─── Entries provided ───

(* ===== verification/HealthWatcher.v ===== *)
(** * The health watcher of the stream controller

    [lib/podprovisioner/healthwatcher.py]: which pods answered their last probe,
    and the transitions the pod watcher is told of. A section under the watcher's
    lock is one action, so is a request, and so is putting an event into the
    queue, which is done after the lock is released.

    What a request answers is a parameter, of how many there were before. How many
    probes a wait gets in before its deadline is the clock's, an argument of the
    wait; without a deadline it never ends otherwise than healthy, and is not
    modelled. *)

From Stdlib Require Import ZArith Strings.String.
From stdpp Require Import base list strings relations.
From S2P Require Import Prelude PyDict PyText Proc.
Open Scope Z_scope.

(** ** Pods *)

Record Pod := mk_Pod {
  podName : string;
  podIp : string;
  podPort : option string;
  poddns : option string;
  provisioning_address : option string;
}.
Definition WorkloadUnhealthyError : pyexn := NamedError "WorkloadUnhealthyError".
Definition RequestException : pyexn := NamedError "requests.RequestException".

Definition blank (s : option string) : bool := match s with Some s => String.eqb (py_strip s) "" | None => true end.
Definition first_of (l : list string) : string := default "" (head (filter (.≠ "") l)).
Definition build_health_url (q : Pod) (health_path : string) : string :=
  let path := if String.prefix "/" health_path then health_path else "/" +:+ health_path in
  if negb (blank (provisioning_address q)) then "http://" +:+ py_strip (default "" (provisioning_address q)) +:+ path
  else
    let host := first_of [podIp q; default "" (poddns q); podName q] in
    if blank (podPort q) then "http://" +:+ host +:+ path else "http://" +:+ host +:+ ":" +:+ default "" (podPort q) +:+ path.

(** ** The watcher *)

(** [events]: whether a pod went down, and which *)
Record Watcher := mk_Watcher {
  pod_healthy : dict string bool;
  pod_info : dict string Pod;
  events : list (bool * string);
  gets : nat;
}.
Definition empty_Watcher : Watcher := mk_Watcher [] [] [] 0.

Section watcher.
Context (http_get : nat → string → result Z) (health_path : string).
Abbreviation P := (proc Watcher).
Implicit Types (q : Pod) (s : Watcher) (name : string).

Definition get (target : string) : P Z := atomic (λ s,
  (http_get (gets s) target, mk_Watcher (pod_healthy s) (pod_info s) (events s) (S (gets s)))).
Definition probe_pod_health q : P bool :=
  ptry (λ e, bool_decide (e = RequestException)) (status ← get (build_health_url q health_path); mret (status =? 200)) (λ _, mret false).

Definition emit (is_down : bool) name : P unit :=
  atomic (smod (λ s, mk_Watcher (pod_healthy s) (pod_info s) (events s ++ [(is_down, name)]) (gets s))).
(** What was known before *)
Definition record q (healthy : bool) : P (option bool) := atomic (λ s,
  (Ok (dget (pod_healthy s) (podName q)),
   mk_Watcher (dset (pod_healthy s) (podName q) healthy) (dset (pod_info s) (podName q) q) (events s) (gets s))).
Definition apply_result q (healthy : bool) : P unit :=
  if String.eqb (podName q) "" then mret tt
  else
    previous ← record q healthy;
    match previous with
    | None => if healthy then mret tt else emit true (podName q)
    | Some previous =>
        if previous && negb healthy then emit true (podName q)
        else if negb previous && healthy then emit false (podName q)
        else mret tt
    end.

Definition check_pod q : P bool := healthy ← probe_pod_health q; _ ← apply_result q healthy; mret healthy.
Fixpoint wait_until_healthy (probes : nat) q : P bool :=
  match probes with
  | O => mret false
  | S probes => healthy ← check_pod q; if (healthy : bool) then mret true else wait_until_healthy probes q
  end.

Definition poll_pod q : P unit :=
  if String.eqb (podName q) "" then mret tt else healthy ← probe_pod_health q; apply_result q healthy.
Definition forget name : P unit :=
  stale ← atomic (λ s, (Ok (default (mk_Pod name "" None None None) (dget (pod_info s) name)), s));
  _ ← apply_result stale false;
  atomic (smod (λ s, mk_Watcher (ddel (pod_healthy s) name) (ddel (pod_info s) name) (events s) (gets s))).
(** [resolved]: the inventory, as it could be resolved *)
Definition poll_once (resolved : result (list Pod)) : P unit :=
  let pods := match resolved with Ok pods => pods | Exn _ => [] end in
  _ ← pfor pods poll_pod;
  missing ← atomic (λ s, (Ok (filter (λ name, name ∉ filter (.≠ "") (podName <$> pods)) (dkeys (pod_healthy s))), s));
  pfor missing forget.
End watcher.

Definition is_pod_known (s : Watcher) (name : string) : bool := dmem (pod_healthy s) name.
Definition is_pod_healthy (s : Watcher) (name : string) : bool := default false (dget (pod_healthy s) name).
Definition healthy_count (s : Watcher) : Z := Z.of_nat (length (filter (λ b, b = true) (dvals (pod_healthy s)))).

(** ** What the pod watcher makes of the events

    [dockerclient.watchPodState] keeps the pods it was told are down
    ([downpodsArray]). *)
Fixpoint remove_first (name : string) (l : list string) : list string :=
  match l with [] => [] | n :: l' => if String.eqb n name then l' else n :: remove_first name l' end.
Definition noticed (downs : list string) (event : bool * string) : list string :=
  let '(is_down, name) := event in
  if bool_decide (name ∈ downs) then (if is_down then downs else remove_first name downs) else if is_down then downs ++ [name] else downs.

Lemma remove_first_elem name n l : NoDup l → n ∈ remove_first name l ↔ n ≠ name ∧ n ∈ l.
Proof.
  induction 1 as [|m l Hm _ IH]; cbn [remove_first]; [rewrite elem_of_nil; naive_solver|].
  destruct (String.eqb_spec m name) as [->|Hne]; rewrite !elem_of_cons; [naive_solver|]. rewrite IH. naive_solver.
Qed.
Lemma remove_first_nodup name l : NoDup l → NoDup (remove_first name l).
Proof.
  induction 1 as [|m l Hm Hl IH]; cbn [remove_first]; [constructor|]. destruct (String.eqb m name); [done|]. constructor; [|done].
  rewrite remove_first_elem by done. tauto.
Qed.
Lemma noticed_elem downs is_down name n : NoDup downs →
  n ∈ noticed downs (is_down, name) ↔ if is_down then n = name ∨ n ∈ downs else n ≠ name ∧ n ∈ downs.
Proof.
  intros Hd. unfold noticed. case_bool_decide as E; destruct is_down; rewrite ?remove_first_elem, ?elem_of_app, ?list_elem_of_singleton by done; naive_solver.
Qed.
Lemma noticed_nodup downs event : NoDup downs → NoDup (noticed downs event).
Proof.
  intros Hd. destruct event as [is_down name]. unfold noticed. case_bool_decide; destruct is_down; auto using remove_first_nodup.
  apply NoDup_app. split_and!; [done|set_solver|apply NoDup_singleton].
Qed.

Section agreement.
Context (http_get : nat → string → result Z) (health_path : string).
Implicit Types (q : Pod) (s : Watcher) (name : string) (downs : list string).

(** What the pod watcher will think is down is what the last probes found down. *)
Definition agrees s downs : Prop :=
  NoDup (foldl noticed downs (events s)) ∧ ("" ∉ dkeys (pod_healthy s)) ∧
  ∀ name, (name ∈ foldl noticed downs (events s)) ↔ dget (pod_healthy s) name = Some false.
(** The watcher and the pod watcher; no pod that is known leaves the inventory. *)
Inductive wstep : relation (Watcher * list string) :=
  | w_check q s downs : wstep (s, downs) ((exec (check_pod http_get health_path q) s).2, downs)
  | w_poll pods s downs : (∀ name, name ∈ dkeys (pod_healthy s) → name ∈ podName <$> pods) →
      wstep (s, downs) ((exec (poll_once http_get health_path (Ok pods)) s).2, downs)
  | w_notice event evs s downs : events s = event :: evs →
      wstep (s, downs) (mk_Watcher (pod_healthy s) (pod_info s) evs (gets s), noticed downs event).

(** One more observation: nothing else changes, and an event if it is news *)
Lemma applied q healthy s : podName q ≠ "" →
  let news := match dget (pod_healthy s) (podName q) with
              | None => if healthy then [] else [(true, podName q)]
              | Some previous => if Bool.eqb previous healthy then [] else [(negb healthy, podName q)]
              end in
  exec (apply_result q healthy) s =
    (Ok tt, mk_Watcher (dset (pod_healthy s) (podName q) healthy) (dset (pod_info s) (podName q) q) (events s ++ news) (gets s)).
Proof.
  intros Hq. unfold apply_result. apply String.eqb_neq in Hq as ->. rewrite exec_bind. unfold record, atomic. rewrite exec_act. cbn zeta.
  destruct (dget (pod_healthy s) (podName q)) as [[]|], healthy; cbn; by rewrite ?app_nil_r.
Qed.
Lemma applied_agrees q healthy s downs : agrees s downs → agrees (exec (apply_result q healthy) s).2 downs.
Proof.
  intros (Hnd & Hn & Ha). destruct (String.eqb_spec (podName q) "") as [E|E].
  { unfold apply_result. by rewrite E. }
  rewrite applied by done. unfold agrees. cbn [snd events pod_healthy]. rewrite foldl_app. set (l := foldl noticed downs (events s)) in *.
  setoid_rewrite dget_dset. pose proof (Ha (podName q)) as Hq.
  destruct (dget (pod_healthy s) (podName q)) as [[]|], healthy; cbn [Bool.eqb negb foldl];
    (split; [by try apply noticed_nodup|]); (split; [rewrite dkeys_dset_elem; intros [?|?]; [by destruct E|done]|]); intros name;
    rewrite ?noticed_elem, ?Ha by done; case_decide; subst; naive_solver.
Qed.
Lemma applied_known q healthy s name : name ∈ dkeys (pod_healthy (exec (apply_result q healthy) s).2) → name = podName q ∨ name ∈ dkeys (pod_healthy s).
Proof.
  destruct (String.eqb_spec (podName q) "") as [E|E]; [unfold apply_result; rewrite E; by right|].
  rewrite applied by done. cbn [snd pod_healthy]. apply dkeys_dset_elem.
Qed.

(** What a process does that only looks at the given pods *)
Definition looks downs (names : list string) s s' : Prop :=
  (agrees s downs → agrees s' downs) ∧ ∀ name, name ∈ dkeys (pod_healthy s') → name ∈ names ∨ name ∈ dkeys (pod_healthy s).
#[local] Instance looks_preorder downs names : PreOrder (looks downs names).
Proof.
  split; [by intros s; split; [done|by right]|]. intros s1 s2 s3 [H1 H2] [H3 H4]. split; [auto|]. intros name Hn. destruct (H4 name Hn); auto.
Qed.
Lemma apply_looks downs names q healthy : podName q ∈ names → stays (looks downs names) (apply_result q healthy).
Proof. intros Hq s. split; [apply applied_agrees|]. intros name [->|?]%applied_known; auto. Qed.
Lemma probe_looks downs names q : stays (looks downs names) (probe_pod_health http_get health_path q).
Proof. apply (stays_try _ _ _); [|by intros; apply (stays_ret _)]. apply (stays_bind _ _ _); [|by intros; apply (stays_ret _)]. apply (stays_act _). intros s. split; [done|]. by right. Qed.
Lemma check_looks downs q : stays (looks downs [podName q]) (check_pod http_get health_path q).
Proof.
  apply (stays_bind _ _ _); [apply probe_looks|]. intros healthy. apply (stays_bind _ _ _); [apply apply_looks; by left|]. intros _. apply (stays_ret _).
Qed.
Lemma poll_looks downs pods : stays (looks downs (podName <$> pods)) (pfor pods (poll_pod http_get health_path)).
Proof.
  apply (stays_for _). intros q Hq. unfold poll_pod. destruct (String.eqb _ _); [apply (stays_ret _)|].
  apply (stays_bind _ _ _); [apply probe_looks|]. intros healthy. apply apply_looks. by apply list_elem_of_fmap_2.
Qed.
Lemma poll_agrees pods s downs : (∀ name, name ∈ dkeys (pod_healthy s) → name ∈ podName <$> pods) →
  agrees s downs → agrees (exec (poll_once http_get health_path (Ok pods)) s).2 downs.
Proof.
  intros Hk Ha. unfold poll_once. rewrite exec_bind. destruct (poll_looks downs pods s) as [H1 H2].
  destruct (exec (pfor pods _) s) as [[[]|e] s1]; cbn in H1, H2; [|by apply H1]. rewrite exec_bind. unfold atomic at 1. rewrite exec_act.
  assert (filter (λ name, name ∉ filter (.≠ "") (podName <$> pods)) (dkeys (pod_healthy s1)) = []) as ->; [|by apply H1].
  destruct (H1 Ha) as (_ & Hn & _). apply elem_of_nil_inv. intros name [Hno Hin]%list_elem_of_filter. apply Hno, list_elem_of_filter.
  split; [by intros ->|]. destruct (H2 name Hin); auto.
Qed.
Lemma agrees_step s downs s' downs' : wstep (s, downs) (s', downs') → agrees s downs → agrees s' downs'.
Proof.
  intros Hs. inversion Hs as [|? ? ? Hk|? ? ? ? E]; subst; [apply check_looks|by apply poll_agrees|]. intros (H1 & H2 & H3).
  rewrite E in *. done.
Qed.

(** C40. However polls, probes before an add and the pod watcher follow each other:
    once it has taken all events, the pod watcher holds for down exactly the pods
    whose last probe failed. *)
Theorem watchers_agree s downs : rtc wstep (empty_Watcher, []) (s, downs) → events s = [] → NoDup downs ∧ ∀ name, name ∈ downs ↔ dget (pod_healthy s) name = Some false.
Proof.
  intros Hr He. assert (agrees s downs) as (H1 & _ & H3); [|by rewrite He in *].
  revert Hr. apply (rtc_ind_r (λ sd, agrees sd.1 sd.2) (empty_Watcher, [])).
  - split_and!; [constructor|by intros ?%elem_of_nil|]. cbn. intros name. by rewrite elem_of_nil.
  - intros [s1 d1] [s2 d2] _ Hs. by apply agrees_step.
Qed.
End agreement.
(* ===== verification/PlacementExact.v ===== *)
(** * Stream placement: what a handler does alone

    With Redis, the cluster and the pods answering, and no other handler running:
    a new stream goes to the pod the configured method selects, with its route, and
    nothing is left of the lease ([provision_exact]); removing it takes everything
    back ([add_then_remove]); with an assignment by use, streams added one after the
    other go round the pods ([round_robin]). *)

From Stdlib Require Import ZArith Lia.
From stdpp Require Import base list strings gmap.
From S2P Require Import Prelude PyDict PyFloat PyText PyVal Proc BusOutcomes WorkloadSpec HealthWatcher Placement PlacementSafe.
Open Scope Z_scope.

(** ** Selection *)

Lemma least_elem {A} (ltb : A → A → bool) x l : least ltb x l ∈ x :: l.
Proof.
  revert x. induction l as [|y l IH]; intros x; [by left|]. cbn [least]. destruct (ltb y x).
  - right. apply IH.
  - specialize (IH x). rewrite !elem_of_cons in *. tauto.
Qed.
Lemma least_le {A} (ltb : A → A → bool) (f : A → Z) x l :
  (∀ a b, ltb a b = true → f a ≤ f b) → (∀ a b, ltb a b = false → f b ≤ f a) → ∀ y, y ∈ x :: l → f (least ltb x l) ≤ f y.
Proof.
  intros H1 H2. revert x. induction l as [|z l IH]; intros x y Hy; [by apply list_elem_of_singleton in Hy as ->|].
  cbn [least]. destruct (ltb z x) eqn:E; (apply elem_of_cons in Hy as [->|Hy]; [|apply elem_of_cons in Hy as [->|Hy]; [|apply IH; by right]]).
  - etrans; [apply IH; by left|by apply H1].
  - apply IH; by left.
  - apply IH; by left.
  - etrans; [apply IH; by left|by apply H2].
Qed.
Definition rank (e : Entry) : Z := (pod_ordinal (podName e.1)).1.
Lemma least_rank e es : ∀ y, y ∈ e :: es → rank (least entry_ltb e es) ≤ rank y.
Proof.
  apply least_le; unfold entry_ltb, key_ltb, rank; intros a b.
  - intros [?%Z.ltb_lt|[?%Z.eqb_eq _]%andb_true_iff]%orb_true_iff; lia.
  - intros [?%Z.ltb_ge _]%orb_false_iff. lia.
Qed.

Lemma foldl_min_le m l : foldl Z.min m l ≤ m ∧ ∀ x, x ∈ l → foldl Z.min m l ≤ x.
Proof.
  revert m. induction l as [|y l IH]; intros m; cbn; [split; [lia|by intros x ?%elem_of_nil]|]. destruct (IH (Z.min m y)) as [H1 H2].
  split; [lia|]. intros x [->|Hx]%elem_of_cons; [lia|by apply H2].
Qed.
Lemma foldl_min_in m l : foldl Z.min m l ∈ m :: l.
Proof.
  revert m. induction l as [|y l IH]; intros m; cbn; [by left|]. specialize (IH (Z.min m y)). rewrite !elem_of_cons in *.
  destruct IH as [->|]; [|tauto]. destruct (Z.min_spec m y) as [[_ ->]|[_ ->]]; tauto.
Qed.
Lemma select_elem first rest how : select_pod_from_candidates first rest how ∈ first :: rest.
Proof.
  unfold select_pod_from_candidates. destruct (String.eqb how "sequential"); [by left|]. set (m := foldl Z.min _ _).
  destruct (filter _ (first :: rest)) as [|e es] eqn:E; [by left|]. assert (least entry_ltb e es ∈ filter (λ e : Entry, e.2 = m) (first :: rest)) as H.
  { rewrite E. apply least_elem. }
  by apply list_elem_of_filter in H as [_ H].
Qed.
(** With any other method than "sequential": a pod with the fewest streams, and of
    these none precedes it by the number its name ends with *)
Lemma select_least first rest how e : String.eqb how "sequential" = false → e ∈ first :: rest →
  (select_pod_from_candidates first rest how).2 ≤ e.2 ∧
  (e.2 = (select_pod_from_candidates first rest how).2 → rank (select_pod_from_candidates first rest how) ≤ rank e).
Proof.
  intros Hs He. unfold select_pod_from_candidates. rewrite Hs. cbn zeta. set (m := foldl Z.min first.2 rest.*2).
  assert (∀ e, e ∈ first :: rest → m ≤ e.2) as Hm.
  { intros e'. destruct (foldl_min_le first.2 rest.*2) as [H1 H2]. intros [->|He']%elem_of_cons; [done|]. apply H2. apply list_elem_of_fmap. eauto. }
  assert (∃ e', e' ∈ first :: rest ∧ e'.2 = m) as (e0 & He0 & Hm0).
  { pose proof (foldl_min_in first.2 rest.*2) as H. change (m ∈ (first :: rest).*2) in H. apply list_elem_of_fmap in H as (e' & -> & ?). eauto. }
  destruct (filter _ (first :: rest)) as [|y ys] eqn:E.
  { assert (e0 ∈ filter (λ e : Entry, e.2 = m) (first :: rest)) as H by by apply list_elem_of_filter. rewrite E in H. by apply elem_of_nil in H. }
  assert (∀ z, z ∈ y :: ys ↔ z.2 = m ∧ z ∈ first :: rest) as Hf by (intros z; rewrite <-E; exact (list_elem_of_filter (λ e : Entry, e.2 = m) (first :: rest) z)).
  pose proof (least_elem entry_ltb y ys) as [Hl _]%Hf. rewrite Hl. split; [by apply Hm|]. intros Hem. apply least_rank. by apply Hf.
Qed.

───

▶ _Required work_: Check each line of the records above for the string "PyDict", and report every line that has it.

▶ _Answer box_:
From S2P Require Import Prelude PyDict PyText Proc.
From S2P Require Import Prelude PyDict PyFloat PyText PyVal Proc BusOutcomes WorkloadSpec HealthWatcher Placement PlacementSafe.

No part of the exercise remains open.